Required action -> Show every line of the data that contains the string "Python".

:: Records for the task

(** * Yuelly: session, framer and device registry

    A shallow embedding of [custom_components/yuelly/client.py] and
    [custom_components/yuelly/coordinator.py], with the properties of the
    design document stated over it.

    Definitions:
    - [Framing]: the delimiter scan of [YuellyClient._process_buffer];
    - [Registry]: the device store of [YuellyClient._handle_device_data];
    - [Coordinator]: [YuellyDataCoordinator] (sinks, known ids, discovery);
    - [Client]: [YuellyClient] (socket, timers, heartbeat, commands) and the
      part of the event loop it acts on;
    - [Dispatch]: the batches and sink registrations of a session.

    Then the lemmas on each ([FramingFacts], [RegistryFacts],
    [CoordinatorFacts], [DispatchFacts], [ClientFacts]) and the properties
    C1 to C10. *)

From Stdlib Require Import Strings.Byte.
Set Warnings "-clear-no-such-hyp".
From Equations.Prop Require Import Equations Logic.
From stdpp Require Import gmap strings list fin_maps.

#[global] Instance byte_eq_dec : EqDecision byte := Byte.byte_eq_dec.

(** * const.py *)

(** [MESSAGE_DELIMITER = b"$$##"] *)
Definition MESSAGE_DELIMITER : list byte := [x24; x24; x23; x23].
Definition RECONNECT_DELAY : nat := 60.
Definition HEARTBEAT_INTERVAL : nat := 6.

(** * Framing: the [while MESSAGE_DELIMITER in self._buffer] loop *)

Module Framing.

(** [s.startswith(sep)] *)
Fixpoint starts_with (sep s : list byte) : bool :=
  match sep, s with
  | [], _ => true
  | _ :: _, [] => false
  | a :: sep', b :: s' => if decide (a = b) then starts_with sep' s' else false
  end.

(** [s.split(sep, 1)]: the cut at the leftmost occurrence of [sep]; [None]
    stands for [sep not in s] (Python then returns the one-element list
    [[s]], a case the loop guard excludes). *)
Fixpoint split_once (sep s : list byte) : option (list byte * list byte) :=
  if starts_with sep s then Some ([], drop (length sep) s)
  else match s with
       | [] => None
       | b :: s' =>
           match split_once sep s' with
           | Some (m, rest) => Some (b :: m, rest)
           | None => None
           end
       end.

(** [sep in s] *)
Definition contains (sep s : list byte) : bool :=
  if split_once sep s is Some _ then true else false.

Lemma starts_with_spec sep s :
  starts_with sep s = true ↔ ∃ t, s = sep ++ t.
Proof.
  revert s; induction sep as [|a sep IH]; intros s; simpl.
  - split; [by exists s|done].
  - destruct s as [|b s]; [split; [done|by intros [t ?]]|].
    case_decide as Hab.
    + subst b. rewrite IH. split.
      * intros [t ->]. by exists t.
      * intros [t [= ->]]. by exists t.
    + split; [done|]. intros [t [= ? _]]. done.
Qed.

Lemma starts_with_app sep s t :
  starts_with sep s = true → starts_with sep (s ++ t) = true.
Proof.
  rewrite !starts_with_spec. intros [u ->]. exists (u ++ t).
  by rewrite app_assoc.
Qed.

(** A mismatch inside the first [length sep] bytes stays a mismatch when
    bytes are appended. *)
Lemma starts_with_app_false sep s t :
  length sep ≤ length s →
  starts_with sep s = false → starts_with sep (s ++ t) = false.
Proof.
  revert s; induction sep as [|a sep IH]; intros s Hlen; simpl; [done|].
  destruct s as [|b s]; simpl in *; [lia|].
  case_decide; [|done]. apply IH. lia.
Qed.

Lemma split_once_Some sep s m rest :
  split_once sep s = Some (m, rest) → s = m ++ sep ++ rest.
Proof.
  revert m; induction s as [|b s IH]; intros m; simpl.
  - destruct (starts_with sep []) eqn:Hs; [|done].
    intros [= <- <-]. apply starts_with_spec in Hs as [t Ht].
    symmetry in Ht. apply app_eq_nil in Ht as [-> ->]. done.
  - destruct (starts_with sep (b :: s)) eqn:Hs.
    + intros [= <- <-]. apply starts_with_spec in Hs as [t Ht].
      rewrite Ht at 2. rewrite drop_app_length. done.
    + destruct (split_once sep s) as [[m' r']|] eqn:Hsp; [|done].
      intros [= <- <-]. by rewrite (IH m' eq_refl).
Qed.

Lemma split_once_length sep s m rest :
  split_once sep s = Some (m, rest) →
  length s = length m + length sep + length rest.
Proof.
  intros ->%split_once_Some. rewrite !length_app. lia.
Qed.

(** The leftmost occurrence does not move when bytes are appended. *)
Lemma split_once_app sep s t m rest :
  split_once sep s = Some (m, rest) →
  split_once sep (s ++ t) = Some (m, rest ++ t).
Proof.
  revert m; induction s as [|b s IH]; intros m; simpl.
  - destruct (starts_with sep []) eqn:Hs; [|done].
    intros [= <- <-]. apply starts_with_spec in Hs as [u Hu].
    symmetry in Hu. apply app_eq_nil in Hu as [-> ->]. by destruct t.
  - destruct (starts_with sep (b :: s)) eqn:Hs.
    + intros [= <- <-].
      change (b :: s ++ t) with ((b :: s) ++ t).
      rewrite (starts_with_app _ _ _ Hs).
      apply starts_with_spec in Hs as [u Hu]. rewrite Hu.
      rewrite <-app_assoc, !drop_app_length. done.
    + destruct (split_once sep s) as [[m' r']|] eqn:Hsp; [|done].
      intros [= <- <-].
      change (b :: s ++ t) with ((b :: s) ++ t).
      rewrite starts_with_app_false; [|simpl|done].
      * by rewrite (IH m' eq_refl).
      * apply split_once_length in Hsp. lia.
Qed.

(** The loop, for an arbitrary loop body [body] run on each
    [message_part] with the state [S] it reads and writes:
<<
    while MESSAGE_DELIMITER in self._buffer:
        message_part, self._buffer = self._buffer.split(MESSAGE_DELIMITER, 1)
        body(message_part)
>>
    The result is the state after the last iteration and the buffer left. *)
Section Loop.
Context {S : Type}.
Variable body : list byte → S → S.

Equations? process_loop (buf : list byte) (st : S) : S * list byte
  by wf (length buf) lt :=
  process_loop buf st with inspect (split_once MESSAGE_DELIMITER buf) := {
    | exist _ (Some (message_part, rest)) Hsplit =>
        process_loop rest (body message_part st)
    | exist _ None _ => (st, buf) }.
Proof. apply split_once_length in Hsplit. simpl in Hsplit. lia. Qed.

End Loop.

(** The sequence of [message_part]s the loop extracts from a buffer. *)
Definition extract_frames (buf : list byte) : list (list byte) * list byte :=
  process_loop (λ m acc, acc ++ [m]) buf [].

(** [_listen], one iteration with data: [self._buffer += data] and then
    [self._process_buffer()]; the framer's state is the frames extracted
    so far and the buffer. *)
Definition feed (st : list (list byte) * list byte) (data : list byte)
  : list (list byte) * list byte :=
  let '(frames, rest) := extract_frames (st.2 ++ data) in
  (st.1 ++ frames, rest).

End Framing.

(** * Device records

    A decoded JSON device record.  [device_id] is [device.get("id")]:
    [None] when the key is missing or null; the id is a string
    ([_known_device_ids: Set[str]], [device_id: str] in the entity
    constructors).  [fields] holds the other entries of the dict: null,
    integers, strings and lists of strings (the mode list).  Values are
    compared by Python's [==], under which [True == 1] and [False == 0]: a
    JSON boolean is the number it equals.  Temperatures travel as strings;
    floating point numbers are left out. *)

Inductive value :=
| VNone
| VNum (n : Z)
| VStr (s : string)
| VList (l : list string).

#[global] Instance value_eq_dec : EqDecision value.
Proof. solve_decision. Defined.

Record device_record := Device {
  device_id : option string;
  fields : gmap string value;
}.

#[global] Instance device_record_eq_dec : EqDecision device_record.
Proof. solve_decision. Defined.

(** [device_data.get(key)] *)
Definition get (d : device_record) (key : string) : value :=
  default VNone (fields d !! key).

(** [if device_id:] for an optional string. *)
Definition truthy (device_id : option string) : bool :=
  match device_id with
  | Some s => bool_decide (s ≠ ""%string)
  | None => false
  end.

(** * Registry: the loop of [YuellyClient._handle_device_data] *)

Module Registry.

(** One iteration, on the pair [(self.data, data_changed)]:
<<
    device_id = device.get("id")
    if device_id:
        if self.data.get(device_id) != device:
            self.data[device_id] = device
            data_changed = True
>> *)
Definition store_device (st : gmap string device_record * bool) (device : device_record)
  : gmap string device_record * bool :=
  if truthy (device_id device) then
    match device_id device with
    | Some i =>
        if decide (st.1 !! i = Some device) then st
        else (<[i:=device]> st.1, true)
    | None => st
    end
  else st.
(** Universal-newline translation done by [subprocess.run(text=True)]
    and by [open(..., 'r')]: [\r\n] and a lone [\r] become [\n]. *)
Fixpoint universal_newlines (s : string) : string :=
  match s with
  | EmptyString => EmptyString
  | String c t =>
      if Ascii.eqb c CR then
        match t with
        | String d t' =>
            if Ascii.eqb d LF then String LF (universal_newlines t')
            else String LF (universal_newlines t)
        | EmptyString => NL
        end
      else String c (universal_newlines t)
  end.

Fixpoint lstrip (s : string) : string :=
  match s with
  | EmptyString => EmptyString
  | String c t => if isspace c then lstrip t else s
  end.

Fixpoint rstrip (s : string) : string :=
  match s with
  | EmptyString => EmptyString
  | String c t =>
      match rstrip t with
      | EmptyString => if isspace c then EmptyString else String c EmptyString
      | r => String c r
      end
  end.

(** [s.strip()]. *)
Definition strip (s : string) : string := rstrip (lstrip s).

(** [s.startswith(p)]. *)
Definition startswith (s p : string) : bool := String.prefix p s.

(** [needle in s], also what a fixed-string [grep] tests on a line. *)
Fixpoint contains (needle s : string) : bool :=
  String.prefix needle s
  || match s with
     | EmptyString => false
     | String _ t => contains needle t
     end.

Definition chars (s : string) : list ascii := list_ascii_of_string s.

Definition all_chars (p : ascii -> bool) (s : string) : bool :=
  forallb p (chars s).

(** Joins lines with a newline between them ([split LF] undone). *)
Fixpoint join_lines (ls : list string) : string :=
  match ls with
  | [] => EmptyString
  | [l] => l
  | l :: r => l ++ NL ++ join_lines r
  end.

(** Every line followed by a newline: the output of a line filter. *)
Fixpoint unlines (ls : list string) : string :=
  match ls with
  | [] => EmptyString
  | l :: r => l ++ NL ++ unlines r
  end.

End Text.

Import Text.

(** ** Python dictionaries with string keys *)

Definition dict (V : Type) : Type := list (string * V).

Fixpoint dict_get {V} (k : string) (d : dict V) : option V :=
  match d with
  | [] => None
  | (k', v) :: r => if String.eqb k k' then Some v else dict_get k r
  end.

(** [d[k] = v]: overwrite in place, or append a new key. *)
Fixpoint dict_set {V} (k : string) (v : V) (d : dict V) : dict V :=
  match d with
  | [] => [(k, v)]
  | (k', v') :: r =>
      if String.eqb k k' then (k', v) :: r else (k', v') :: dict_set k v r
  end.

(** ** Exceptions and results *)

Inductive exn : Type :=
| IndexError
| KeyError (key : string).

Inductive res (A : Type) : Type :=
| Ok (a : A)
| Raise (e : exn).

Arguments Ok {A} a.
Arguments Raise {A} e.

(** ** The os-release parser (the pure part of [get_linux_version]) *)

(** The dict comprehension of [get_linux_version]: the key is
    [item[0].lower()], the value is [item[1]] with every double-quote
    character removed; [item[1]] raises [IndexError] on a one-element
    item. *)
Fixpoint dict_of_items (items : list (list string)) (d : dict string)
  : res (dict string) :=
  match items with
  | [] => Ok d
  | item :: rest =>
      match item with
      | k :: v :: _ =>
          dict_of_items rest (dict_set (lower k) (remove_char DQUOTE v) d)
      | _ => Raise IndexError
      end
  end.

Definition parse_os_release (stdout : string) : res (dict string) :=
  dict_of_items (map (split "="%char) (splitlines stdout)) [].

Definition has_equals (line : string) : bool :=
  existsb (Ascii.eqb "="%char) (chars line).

::::

Your response ->
    stands for [sep not in s] (Python then returns the one-element list
    compared by Python's [==], under which [True == 1] and [False == 0]: a
(** ** Python dictionaries with string keys *)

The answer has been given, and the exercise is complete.